### Work task:
Only one stretch of the data is wanted: the line containing "Witnesses for the", the line containing "(** The preconditions", and every line between them, copied exactly.

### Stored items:
#####

(* ===== verification/RateLimitDemo.v ===== *)
(** * Rate limits on concrete worlds

    Witnesses for the theorems of [RateLimitClaims], and inputs on which the
    code does not do what its documentation says. *)
From S2P Require Import Prelude Timeval Event RateLimit TokenBucket RateLimitInv RateLimitOps RateLimitSteps RateLimitProps.

#[global] Instance timeval_eq : EqDecision timeval.
Proof. solve_decision. Defined.
#[global] Instance cfg_eq : EqDecision ev_token_bucket_cfg.
Proof. solve_decision. Defined.

Definition demo_cfgs (c : Z) : ev_token_bucket_cfg := demo_cfg.
Definition demo_locks (b : Z) : bool := true.
Definition demo_pick (n : Z) : Z := 0.
Definition demo_step (op : rl_op) (w : world) : option world := rl_step demo_cfgs true demo_locks demo_pick op w.
Fixpoint demo_run (ops : list rl_op) (w : world) : option world :=
  match ops with [] => Some w | op :: ops => w ← demo_step op w; demo_run ops w end.
(** The preconditions of the operations of the demonstration, decided. *)
Definition charge_okb (c : ev_token_bucket_cfg) wr (l : ev_token_bucket) (n : Z) : bool := (- 2 ^ 63 <=? LIM wr l - n) && (LIM wr l - n <=? maximum wr c).
Definition limit_of w b : option ev_token_bucket := bev ← bevs w !! b; rl ← rate_limiting bev; _ ← cfg rl; Some (limit rl).
Definition op_okb (w : world) (op : rl_op) : bool :=
  match op with
  | OpInit b _ => negb (bool_decide (is_Some (bevs w !! b)))
  | OpGroupNew _ g c => negb (bool_decide (is_Some (groups w !! g))) && bool_decide (c = demo_cfg)
  | OpJoin _ b g => bool_decide (is_Some (bevs w !! b)) && bool_decide (is_Some (groups w !! g))
  | OpSetLimit _ b _ | OpGetMax _ b => bool_decide (is_Some (bevs w !! b))
  | OpGroupShare _ share => 1 <=? share
  | OpCharge wr b n => bool_decide (is_Some (bevs w !! b)) &&
      match limit_of w b with Some l => charge_okb demo_cfg wr l n | None => true end &&
      match group_of w b ≫= (fun g => groups w !! g) with Some gr => charge_okb (rate_limit_cfg gr) wr (rate_limit gr) n | None => true end
  | OpClock _ => true
  | _ => false
  end.
Fixpoint demo_ok (ops : list rl_op) (w : world) : bool :=
  match ops with
  | [] => true
  | op :: ops => op_okb w op && match demo_step op w with Some w => demo_ok ops w | None => false end
  end.
Lemma demo_cfgs_ok c : config_ok (demo_cfgs c).
Proof. split; [exact demo_cfg_ok | cbn; lia]. Qed.
Lemma charge_okb_ok c wr l n : charge_okb c wr l n = true -> charge_ok c wr l n.
Proof. unfold charge_okb, charge_ok. lia. Qed.
Lemma op_okb_ok w op : op_okb w op = true -> op_ok demo_cfgs w op.
Proof.
  destruct op; cbn [op_okb op_ok]; try done; rewrite ?andb_true_iff, ?negb_true_iff, ?bool_decide_eq_true, ?bool_decide_eq_false; try done.
  - intros Hn. destruct (bevs w !! b); [exfalso; apply Hn; by eexists | done].
  - intros [[Hb Ho] Hg]. split; [done|]. split.
    + intros bev rl c E1 E2 E3. unfold limit_of in Ho. rewrite E1 in Ho. cbn in Ho. rewrite E2 in Ho. cbn in Ho. rewrite E3 in Ho. by apply charge_okb_ok.
    + intros g Hof gr E. rewrite Hof in Hg. cbn in Hg. rewrite E in Hg. by apply charge_okb_ok.
  - intros [Hg ->]. split; [destruct (groups w !! g); [exfalso; apply Hg; by eexists | done] | exact (demo_cfgs_ok 0)].
  - lia.
Qed.
Lemma demo_run_reachable ops : forall w w', reachable demo_cfgs true true w -> demo_ok ops w = true -> demo_run ops w = Some w' ->
  reachable demo_cfgs true true w'.
Proof.
  induction ops as [|op ops IH]; intros w w' Hr Hok R; cbn [demo_ok demo_run] in *; [by injection R as <-|].
  apply andb_prop in Hok as [Hop%op_okb_ok Hok]. destruct (demo_step op w) as [w1|] eqn:E; [|done]. cbn [mbind option_bind] in R.
  eapply IH; [|exact Hok | exact R]. eapply reach_step; [exact Hr | exact Hop | done | exact E].
Qed.

Definition demo_start : world := World ∅ ∅ (Timeval 5000 0).
(** Two bufferevents in a group; one has a limit of its own, and reads beyond it. *)
Definition demo_ops : list rl_op :=
  [OpInit 1 (Z.lor EV_READ EV_WRITE); OpInit 2 EV_READ; OpGroupNew true 9 demo_cfg; OpJoin true 1 9; OpJoin true 2 9;
   OpSetLimit true 1 (Some 7); OpGroupShare 9 100; OpCharge false 1 3500].
Definition demo_world : world := default demo_start (demo_run demo_ops demo_start).
Definition demo_bev : bufferevent_private := default (Bev 0 0 0 false false None 0 0) (bevs demo_world !! 1).
Definition demo_rlim : bufferevent_rate_limit := default new_rlim (rate_limiting demo_bev).

Lemma demo_reachable : reachable demo_cfgs true true demo_world.
Proof. apply (demo_run_reachable demo_ops demo_start); [apply reach_start | by vm_compute | by vm_compute]. Qed.
(** It is suspended with a debt of 2500 bytes, and refilled with 1000 a second. *)
Example demo_debt : bevs demo_world !! 1 = Some demo_bev /\ rate_limiting demo_bev = Some demo_rlim /\ cfg demo_rlim = Some 7 /\
  LIM false (limit demo_rlim) = -2500 /\ bw_suspended false demo_bev = true /\ refill_pending demo_rlim = true.
Proof. by vm_compute. Qed.

Lemma rate_limit_invariant_witness : world_ok demo_cfgs true true demo_world /\
  forall try_lock pick op, op_ok demo_cfgs demo_world op -> (true = true -> forall b, try_lock b = true) ->
    is_Some (rl_step demo_cfgs true try_lock pick op demo_world).
Proof.
  apply (rate_limit_invariant demo_cfgs true true demo_world).
  - exact demo_cfgs_ok.
  - exact demo_reachable.
Defined.
Lemma get_rlim_max_bound_witness : exists n w' bev', bufferevent_get_rlim_max_ demo_cfgs false demo_world 1 = Some (n, w') /\ bevs w' !! 1 = Some bev' /\
  n = Z.max 0 (match group_of demo_world 1 ≫= (fun g => groups demo_world !! g) with
               | Some gr => Z.min (own_max false bev') (share false gr)
               | None => own_max false bev'
               end) /\
  (n = 0 -> suspended false bev' <> 0 /\ transport false bev' = false).
Proof.
  apply (get_rlim_max_bound demo_cfgs true true false demo_world 1 demo_bev).
  - exact demo_cfgs_ok.
  - exact demo_reachable.
  - exact (proj1 demo_debt).
Defined.
(** After two seconds it still has a debt of 500; after four it may read again. *)
Lemma refill_resumes_witness : refill_pending demo_rlim = true /\
  exists w' bev', refills demo_cfgs 1 [Timeval 5002 0; Timeval 5004 0] demo_world = Some w' /\ bevs w' !! 1 = Some bev' /\ bw_suspended false bev' = false.
Proof.
  apply (refill_resumes demo_cfgs true 1 7 false demo_world demo_bev demo_rlim [Timeval 5002 0; Timeval 5004 0] [2; 2]).
  - exact demo_cfgs_ok.
  - exact demo_reachable.
  - exact (proj1 demo_debt).
  - exact (proj1 (proj2 demo_debt)).
  - exact (proj1 (proj2 (proj2 demo_debt))).
  - vm_compute. reflexivity.
  - vm_compute. repeat split; discriminate.
  - discriminate.
  - vm_compute. reflexivity.
Defined.

(** ** Where the code differs from what is said of it. *)

(** With a minimum share of 0 a group is resumed while its bucket is empty, and
    a member is told to read 0 bytes though nothing suspends it. *)
Definition zero_share_ops : list rl_op :=
  [OpInit 1 EV_READ; OpGroupNew true 9 demo_cfg; OpJoin true 1 9; OpGroupShare 9 0; OpCharge false 1 1000; OpGroupRefill 9].
Lemma zero_share_reads_nothing : option_map (fun w => (fst <$> bufferevent_get_rlim_max_ demo_cfgs false w 1, suspended false <$> bevs w !! 1))
  (demo_run zero_share_ops demo_start) = Some (Some 0, Some 0).
Proof. by vm_compute. Qed.
(** The limit on a single read is ignored when the bufferevent has a bucket. *)
Lemma single_read_ignored : option_map (fun w => fst <$> bufferevent_get_rlim_max_ demo_cfgs false w 1)
  (demo_run [OpInit 1 EV_READ; OpSetMax false 1 100; OpSetLimit true 1 (Some 7)] demo_start) = Some (Some 1000).
Proof. by vm_compute. Qed.
(** A bucket that is filled by hand over its maximum is not brought back to it,
    but filled further with every tick. *)
Lemma refill_over_maximum : LIM false (snd (ev_token_bucket_update_ (Bucket 6000 0 0) demo_cfg 10)) = 16000 /\ read_maximum demo_cfg = 5000.
Proof. by vm_compute. Qed.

#####

### Answer box:
    Witnesses for the theorems of [RateLimitClaims], and inputs on which the
    code does not do what its documentation says. *)
From S2P Require Import Prelude Timeval Event RateLimit TokenBucket RateLimitInv RateLimitOps RateLimitSteps RateLimitProps.

#[global] Instance timeval_eq : EqDecision timeval.
Proof. solve_decision. Defined.
#[global] Instance cfg_eq : EqDecision ev_token_bucket_cfg.
Proof. solve_decision. Defined.

Definition demo_cfgs (c : Z) : ev_token_bucket_cfg := demo_cfg.
Definition demo_locks (b : Z) : bool := true.
Definition demo_pick (n : Z) : Z := 0.
Definition demo_step (op : rl_op) (w : world) : option world := rl_step demo_cfgs true demo_locks demo_pick op w.
Fixpoint demo_run (ops : list rl_op) (w : world) : option world :=
  match ops with [] => Some w | op :: ops => w ← demo_step op w; demo_run ops w end.
(** The preconditions of the operations of the demonstration, decided. *)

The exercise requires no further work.